> _PROBLEM STATEMENT_:
Print nothing but the lines below starting at the line that holds "ServiceSpawnFailureResult * option" and ending at the line that holds "Lemma initialize_refines l", including both, each exactly as written.

> _SUPPLIED DATA_:
Definition ServiceTransitionIsCanonical (state : ServiceTransitionState) : bool :=
  if service_identity state =? kInvalidServiceTransitionIdentity then false
  else
    match phase state with
    | Stopped =>
        ServiceInstanceKey_eqb (instance state) kInvalidServiceInstanceKey
        && negb (desired_running state) && negb (start_in_flight state)
    | Starting =>
        negb (generation state =? 0)
        && ServiceInstanceKey_eqb (instance state) kInvalidServiceInstanceKey
        && desired_running state && start_in_flight state
    | Running =>
        negb (generation state =? 0) && ServiceInstanceKeyIsValid (instance state)
        && desired_running state && negb (start_in_flight state)
    | Stopping =>
        negb (generation state =? 0) && ServiceInstanceKeyIsValid (instance state)
        && negb (desired_running state) && negb (start_in_flight state)
    | Exited | Failed =>
        negb (generation state =? 0)
        && ServiceInstanceKey_eqb (instance state) kInvalidServiceInstanceKey
        && negb (desired_running state) && negb (start_in_flight state)
    | GenerationExhausted =>
        (generation state =? kServiceTransitionGenerationMaximum)
        && ServiceInstanceKey_eqb (instance state) kInvalidServiceInstanceKey
        && negb (desired_running state) && negb (start_in_flight state)
    end.

Definition ServiceTransitionReserveStart (state : option ServiceTransitionState)
    (out_ticket : option ServiceStartTicket)
    : ServiceStartReserveResult * option ServiceTransitionState * option ServiceStartTicket :=
  let out_ticket := match out_ticket with
                    | Some _ => Some kInvalidServiceStartTicket
                    | None => None
                    end in
  match state, out_ticket with
  | Some s, Some _ =>
      if negb (ServiceTransitionIsCanonical s) then (ReserveRejected, state, out_ticket)
      else if (phase_eqb (phase s) Starting && start_in_flight s)
              || (phase_eqb (phase s) Running && desired_running s)
      then (AlreadyRequested, state, out_ticket)
      else if phase_eqb (phase s) Stopping then (StopInProgress, state, out_ticket)
      else if phase_eqb (phase s) GenerationExhausted
              || (generation s =? kServiceTransitionGenerationMaximum)
      then (ReserveGenerationExhausted,
            Some (MkTransition (service_identity s) GenerationExhausted (generation s)
                    kInvalidServiceInstanceKey false false),
            out_ticket)
      else
        let generation' := wrap64 (generation s + 1) in
        (Reserved,
         Some (MkTransition (service_identity s) Starting generation'
                 kInvalidServiceInstanceKey true true),
         Some (MkTicket (service_identity s) generation'))
  | _, _ => (ReserveRejected, state, out_ticket)
  end.

Definition ServiceTransitionIsCurrentStart (state : ServiceTransitionState)
    (ticket : ServiceStartTicket) : bool :=
  ServiceTransitionIsCanonical state && phase_eqb (phase state) Starting
  && desired_running state && start_in_flight state && TicketMatches state ticket.

Definition ServiceTransitionRecordSpawnFailure (state : option ServiceTransitionState)
    (ticket : ServiceStartTicket)
    : ServiceSpawnFailureResult * option ServiceTransitionState :=
  match state with
  | Some s =>
      if ServiceTransitionIsCurrentStart s ticket
      then (SpawnFailureApplied,
            Some (MkTransition (service_identity s) Failed (generation s)
                    kInvalidServiceInstanceKey false false))
      else (SpawnFailureRejected, state)
  | None => (SpawnFailureRejected, state)
  end.
Lemma initialize_refines l id first r l' :
  ledger_ok l -> is_u64 first ->
  exec_lop l (LInitialize id first) = (r, l') -> refines l (LInitialize id first) r l'.
Proof.
  intros Hok Hfirst. cbn [exec_lop]. unfold EndpointRequestLedgerInitialize.
  rewrite ok_canonical by done. cbn [negb]. unfold state_is.
  destruct (decide (state l = LedgerUninitialized)) as [Hst|Hst].
  - rewrite bool_decide_true by done. cbn [negb].
    pose proof (ok_phase l Hok) as Hp. unfold phase_ok in Hp. rewrite Hst in Hp.
    destruct Hp as (Hi & Hn & Hh & Hnil).
    destruct (EndpointRequestLedgerIdentityIsValid id) eqn:Hv; cbn [negb orb];
      [destruct (Z.eqb_spec first kEndpointRequestIdInvalid) as [->|Hnz]|]; intros [= <- <-];
      unfold refines, abs; rewrite Hst; cbn -[live_keys entries]; unfold a_initialize;
      cbn -[live_keys entries];
      rewrite Hv, ?app_nil_r; try done.
    pose proof (ok_active l Hok) as Ha. rewrite Hnil in Ha. simpl in Ha. rewrite Ha, Hh.
    split_and!; [by apply reopen_ok; try done; lia| |done].
    unfold kEndpointRequestIdInvalid in Hnz. rewrite (proj2 (Z.eqb_neq first 0) Hnz).
    by rewrite empty_entries.
  - rewrite bool_decide_false by done. cbn [negb]. intros [= <- <-].
    apply refines_same; [done| |done]. cbn [a_exec]. unfold a_initialize, abs. cbn.
    by destruct (state l).
Qed.

Lemma reset_refines l id first r l' :
  ledger_ok l -> is_u64 first ->
  exec_lop l (LReset id first) = (r, l') -> refines l (LReset id first) r l'.
Proof.
  intros Hok Hfirst. cbn [exec_lop]. unfold EndpointRequestLedgerReset.
  rewrite ok_canonical by done. cbn [negb]. unfold state_is.
  assert (forall st, st <> Ok -> a_reset (abs l) id first = (st, abs l) ->
    (plain st, l) = (r, l') -> refines l (LReset id first) r l') as Hfail.
  { intros st Hs Ha [= <- <-]. by apply refines_same. }
  unfold a_reset in Hfail. cbn [abs a_phase a_identity] in Hfail.
  destruct (state l) eqn:Hst; cbn [bool_decide negb]; try (intros Heq; by eapply Hfail; [| |exact Heq]).
  pose proof (ok_phase l Hok) as Hp. unfold phase_ok in Hp. rewrite Hst in Hp.
  destruct Hp as (Hi & Hn & Hnil).
  rewrite (bool_decide_false (LedgerDraining = LedgerUninitialized)) by done.
  rewrite (bool_decide_true (LedgerDraining = LedgerDraining)) by done. cbn [negb].
  unfold kEndpointRequestIdInvalid, kEndpointRequestEpochMaximum in *.
  destruct (negb _ || _ || _) eqn:Hbad; [intros Heq; by eapply Hfail; [| |exact Heq]|].
  destruct (endpoint_epoch (identity l) =? u64_max) eqn:Hmax;
    [intros Heq; by eapply Hfail; [| |exact Heq]|].
  destruct (endpoint_epoch id <=? endpoint_epoch (identity l)) eqn:Hstale;
    [intros Heq; by eapply Hfail; [| |exact Heq]|].
  intros [= <- <-]. pose proof Hbad as Hbad'.
  apply orb_false_iff in Hbad' as [[Hv Hnz]%orb_false_iff _].
  apply negb_false_iff in Hv.
  split_and!; [by apply reopen_ok; try done; lia| |cbn -[live_keys]; by rewrite app_nil_r].
  cbn [a_exec]. unfold a_reset, abs. cbn [a_phase a_identity].
  rewrite Hst, Hbad, Hmax, Hstale. cbn -[entries]. by rewrite empty_entries.
Qed.

Lemma drain_refines l r l' :
  ledger_ok l -> exec_lop l LDrain = (r, l') ->
  refines l LDrain r l' /\ (res_status r = Ok -> res_detached r = live_keys (slots l)).
Proof.
  intros Hok. cbn [exec_lop]. unfold EndpointRequestLedgerDrain.
  rewrite ValidateLedger_ok by done. unfold state_is.
  pose proof (ok_phase l Hok) as Hp. unfold phase_ok in Hp.
  assert (live_slots ((fun _ => ClearSlot) <$> slots l) = []) as Hclear.
  { apply live_slots_nil_Forall, Forall_fmap, Forall_true. done. }
  assert (EndpointRequestLedgerIdentityIsValid (identity l) = true ->
    ledger_ok (MkLedger ((fun _ => ClearSlot) <$> slots l) (identity l) 0 0 0 LedgerDraining)) as Hnew.
  { intros Hv. constructor; simpl; [|lia|by rewrite Hclear|done| |].
    - constructor; simpl; try ulia. rewrite length_fmap. apply (typed_rows l (ok_typed l Hok)).
    - apply Forall_fmap, Forall_true. done.
    - unfold live_keys. rewrite Hclear. constructor. }
  destruct (state l) eqn:Hst; cbn -[live_keys live_slots].
  - intros [= <- <-]. split; [|done]. apply refines_same; [done| |done].
    cbn [a_exec]. unfold a_drain, abs. cbn. by rewrite Hst.
  - intros [= <- <-]. split; [|done]. destruct Hp as [Hv _].
    split_and!; [by apply Hnew| |].
    + cbn [a_exec]. unfold a_drain, abs. cbn -[entries]. rewrite Hst. by rewrite empty_entries.
    + cbn -[live_keys live_slots]. rewrite app_nil_r. unfold live_keys at 2.
      by rewrite Hclear, app_nil_r.
  - intros [= <- <-]. split; [|done]. destruct Hp as [Hv _].
    split_and!; [by apply Hnew| |].
    + cbn [a_exec]. unfold a_drain, abs. cbn -[entries]. rewrite Hst. by rewrite empty_entries.
    + cbn -[live_keys live_slots]. rewrite app_nil_r. unfold live_keys at 2.
      by rewrite Hclear, app_nil_r.
  - intros [= <- <-]. destruct Hp as (Hv & Hn & Hnil). split; [|by unfold live_keys; rewrite Hnil].
    split_and!; [done| |cbn -[live_keys]; by rewrite app_nil_r].
    cbn [a_exec]. unfold a_drain, abs. cbn -[entries]. rewrite Hst. by rewrite empty_entries.
Qed.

> _RESULT BELOW_:
    : ServiceSpawnFailureResult * option ServiceTransitionState :=
  match state with
  | Some s =>
      if ServiceTransitionIsCurrentStart s ticket
      then (SpawnFailureApplied,
            Some (MkTransition (service_identity s) Failed (generation s)
                    kInvalidServiceInstanceKey false false))
      else (SpawnFailureRejected, state)
  | None => (SpawnFailureRejected, state)
  end.
Lemma initialize_refines l id first r l' :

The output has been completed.